A baby’s initial skills are crying, sucking milk and produce dirty nappies. Therefore a critical part of early parenting is the skill to deal with nappies. Few months ago I had no idea what a nappy looks like, but I did know it exist and I did know we need to change it frequently. So I did some research to figure out the best way to deal with dirty nappies. Obviously dirty nappies will smell bad, so putting them into any existing trash bins inside the house would introduce the smell to the entire house. Going outside the house to put the dirty nappy inside the external trash bin does not seem like a practical idea, especially when changing nappy at night.
There are many products in the market for the purpose of disposing dirty nappies. Most of them rely on special plastic that will supposedly keep the bad smell inside. Some product will “wrap” each dirty nappy individually while some others would store them together. Other main difference between those products is how the user could put the nappy into the bin using the fastest (and simplest) possible way without any mess.
After some research, I decided to get this nappy bin from Angelcare. It looked like a practical solution because we do not need to open its lid by hand. Instead, we use its foot pedal to open the cover then put the dirty nappy. When we release the pedal, the cover will close and the dirty nappy will drop into the multi-layer bag. Refillable bag comes in refill cassettes. One refill bag could last around 10-14 days in my personal experience with the first month of newborn baby.
Now let’s talk about the odour. The plastic bag is said to have multiple layers to keep the nasty smell inside. In my personal experience, I do not have issues with smell after using this bin. It is probably worth to mention that baby’s dirty nappies will smell a lot worse once they start eating solid food. My baby boy has not reached the age for solid food yet, so this is probably too early to make final conclusion.
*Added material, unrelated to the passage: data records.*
(* ===== verification/BitmapInv.v ===== *)
(** * The bits of an allocation bitmap

    The bit operations of [Bitmap] as operations on a function from chunks to
    bits. *)

From S2P Require Import Prelude Bytes State Buffer Bitmap.

(** A bit number that lies in the block *)
Definition bit_in (d : block) (bit : Z) : Prop := 0 <= bit < 8 * Z.of_nat (length d).

Lemma bit_in_byte_eq bit : bit_in_byte bit = 2 ^ (bit mod 8).
Proof.
  unfold bit_in_byte. change 7 with (Z.ones 3). rewrite Z.land_ones by lia. by rewrite Z.shiftl_1_l.
Qed.

Lemma byte_index_eq bit : byte_index bit = Z.to_nat (bit / 8).
Proof. unfold byte_index. by rewrite Z.shiftr_div_pow2. Qed.

Lemma land_pow2_bit x k : 0 <= k -> (Z.land x (2 ^ k) =? 0) = negb (Z.testbit x k).
Proof.
  intros Hk. destruct (Z.eqb_spec (Z.land x (2 ^ k)) 0) as [E|E].
  - apply (f_equal (fun z => Z.testbit z k)) in E. rewrite Z.land_spec, Z.pow2_bits_true, Z.bits_0 in E by done.
    rewrite andb_true_r in E. by rewrite E.
  - destruct (Z.testbit x k) eqn:Ek; [done|]. exfalso. apply E. apply Z.bits_inj'. intros i Hi.
    rewrite Z.land_spec, Z.bits_0. destruct (decide (i = k)) as [->|Hne]; [by rewrite Ek|].
    rewrite (Z.pow2_bits_false k i) by lia. apply andb_false_r.
Qed.

Lemma get_bitmap_bit_eq d bit :
  get_bitmap_bit d bit = Z.testbit (byte_at d (Z.to_nat (bit / 8))) (bit mod 8).
Proof.
  unfold get_bitmap_bit. rewrite bit_in_byte_eq, byte_index_eq, land_pow2_bit.
  - apply negb_involutive.
  - apply Z.mod_pos_bound. lia.
Qed.

Lemma byte_at_set d i v j :
  (i < length d)%nat -> byte_at (set_byte d i v) j = if decide (j = i) then u8 v else byte_at d j.
Proof.
  intros Hi. unfold byte_at, set_byte. case_decide as E.
  - subst. by rewrite list_lookup_insert_eq.
  - by rewrite list_lookup_insert_ne.
Qed.

Lemma length_set_byte d i v : length (set_byte d i v) = length d.
Proof. apply length_insert. Qed.
#[export] Hint Rewrite length_set_byte : len.

Lemma length_set_bitmap_bit d bit : length (set_bitmap_bit d bit) = length d.
Proof. apply length_set_byte. Qed.
Lemma length_clear_bitmap_bit d bit : length (clear_bitmap_bit d bit) = length d.
Proof. apply length_set_byte. Qed.
#[export] Hint Rewrite length_set_bitmap_bit length_clear_bitmap_bit : len.

Lemma u8_testbit x i : 0 <= i < 8 -> Z.testbit (u8 x) i = Z.testbit x i.
Proof. intros. unfold u8. apply Z.mod_pow2_bits_low. lia. Qed.

Lemma bit_split bit bit' :
  bit' <> bit -> 0 <= bit -> 0 <= bit' -> Z.to_nat (bit' / 8) = Z.to_nat (bit / 8) -> bit' mod 8 <> bit mod 8.
Proof.
  intros Hne H1 H2 Hq Hr. apply Hne.
  rewrite (Z.div_mod bit 8), (Z.div_mod bit' 8) by lia. rewrite Hr. f_equal. f_equal.
  apply Z2Nat.inj; [apply Z.div_pos; lia|apply Z.div_pos; lia|done].
Qed.

Lemma byte_in d bit : bit_in d bit -> (Z.to_nat (bit / 8) < length d)%nat.
Proof. intros [H0 H1]. assert (bit / 8 < Z.of_nat (length d)); [apply Z.div_lt_upper_bound; lia|lia]. Qed.

(** Setting a bit sets that bit and no other. *)
Lemma get_set_bitmap_bit d bit bit' :
  bit_in d bit -> 0 <= bit' ->
  get_bitmap_bit (set_bitmap_bit d bit) bit' = (bit' =? bit) || get_bitmap_bit d bit'.
Proof.
  intros Hin H'. pose proof (byte_in d bit Hin) as Hb. destruct Hin as [H0 H1].
  rewrite !get_bitmap_bit_eq. unfold set_bitmap_bit. rewrite byte_index_eq, bit_in_byte_eq, byte_at_set by done.
  pose proof (Z.mod_pos_bound bit 8 ltac:(lia)). pose proof (Z.mod_pos_bound bit' 8 ltac:(lia)).
  case_decide as E.
  - rewrite u8_testbit, Z.lor_spec by lia. destruct (Z.eqb_spec bit' bit) as [->|Hne].
    + rewrite Z.pow2_bits_true by lia. apply orb_true_r.
    + rewrite Z.pow2_bits_false by (apply not_eq_sym; by apply bit_split). rewrite orb_false_r. by rewrite E.
  - destruct (Z.eqb_spec bit' bit) as [->|Hne]; [done|]. done.
Qed.

(** Clearing a bit clears that bit and no other. *)
Lemma get_clear_bitmap_bit d bit bit' :
  bit_in d bit -> 0 <= bit' ->
  get_bitmap_bit (clear_bitmap_bit d bit) bit' = negb (bit' =? bit) && get_bitmap_bit d bit'.
Proof.
  intros Hin H'. pose proof (byte_in d bit Hin) as Hb. destruct Hin as [H0 H1].
  rewrite !get_bitmap_bit_eq. unfold clear_bitmap_bit. rewrite byte_index_eq, bit_in_byte_eq, byte_at_set by done.
  pose proof (Z.mod_pos_bound bit 8 ltac:(lia)). pose proof (Z.mod_pos_bound bit' 8 ltac:(lia)).
  case_decide as E.
  - rewrite u8_testbit, Z.land_spec, Z.lnot_spec by lia. destruct (Z.eqb_spec bit' bit) as [->|Hne].
    + rewrite Z.pow2_bits_true by lia. apply andb_false_r.
    + rewrite Z.pow2_bits_false by (apply not_eq_sym; by apply bit_split). rewrite andb_true_r. by rewrite E.
  - destruct (Z.eqb_spec bit' bit) as [->|Hne]; [done|]. done.
Qed.

(** ** Counting *)

(** The number of bits set in the lowest [n] bits of [c]. *)
Definition popcount (n : nat) (c : Z) : Z := Z.of_nat (length (List.filter (Z.testbit c) (Z.of_nat <$> seq 0 n))).

Lemma popcount_succ n c : popcount (S n) c = (if Z.odd c then 1 else 0) + popcount n (Z.shiftr c 1).
Proof.
  assert (Hshift : forall l, List.filter (Z.testbit c) (Z.of_nat <$> (S <$> l)) =
    Z.succ <$> List.filter (Z.testbit (Z.shiftr c 1)) (Z.of_nat <$> l)).
  { induction l as [|j l IHl]; [done|]. cbn [fmap list_fmap List.filter].
    rewrite Z.shiftr_spec by lia. replace (Z.of_nat j + 1) with (Z.of_nat (S j)) by lia.
    rewrite IHl. destruct (Z.testbit c (Z.of_nat (S j))); [|done]. cbn. f_equal. lia. }
  unfold popcount. rewrite <- cons_seq, <- (fmap_S_seq 0 n). cbn [fmap list_fmap List.filter]. change (Z.of_nat 0) with 0.
  rewrite Hshift, Z.bit0_odd. destruct (Z.odd c); [cbn [length]|]; rewrite length_fmap; lia.
Qed.

Lemma popcount_0 n : popcount n 0 = 0.
Proof. induction n as [|n IH]; [done|]. rewrite popcount_succ. by rewrite Z.shiftr_0_l, IH. Qed.

Lemma shiftr_1_bound n c : 0 <= c < 2 ^ Z.of_nat (S n) -> 0 <= Z.shiftr c 1 < 2 ^ Z.of_nat n.
Proof.
  intros Hc. rewrite Z.shiftr_div_pow2 by lia. split; [apply Z.div_pos; lia|].
  apply Z.div_lt_upper_bound; [lia|]. rewrite Nat2Z.inj_succ, Z.pow_succ_r in Hc by lia. lia.
Qed.

Lemma land_1_odd c : Z.land c 1 = if Z.odd c then 1 else 0.
Proof. change 1 with (Z.ones 1) at 1. rewrite Z.land_ones by lia. change (2 ^ 1) with 2. by rewrite Zmod_odd. Qed.

Lemma bytebits_loop_spec n c : 0 <= c < 2 ^ Z.of_nat n -> bytebits_loop n c = popcount n c.
Proof.
  revert c. induction n as [|n IH]; intros c Hc; [done|]. cbn [bytebits_loop].
  destruct (Z.eqb_spec c 0) as [->|Hne]; [by rewrite popcount_0|].
  rewrite popcount_succ, <- IH by by apply shiftr_1_bound. by rewrite land_1_odd.
Qed.

Lemma bytebits_popcount c : bytebits c = popcount 8 (u8 c).
Proof. unfold bytebits. apply bytebits_loop_spec. apply Z.mod_pos_bound. lia. Qed.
Having nappy disposal bin really helps, especially when I was doing night-shift nappy change. In the first few weeks, I did have a bit of problem because the nappies were not heavy enough to trigger the bin’s mechanism to drop the nappy into the bag. As a result, I needed to step on the pedal few times before the dirty nappy fell down. Once my baby boy drinks more milk, the nappies get heavier, and the bin starts to work as intended.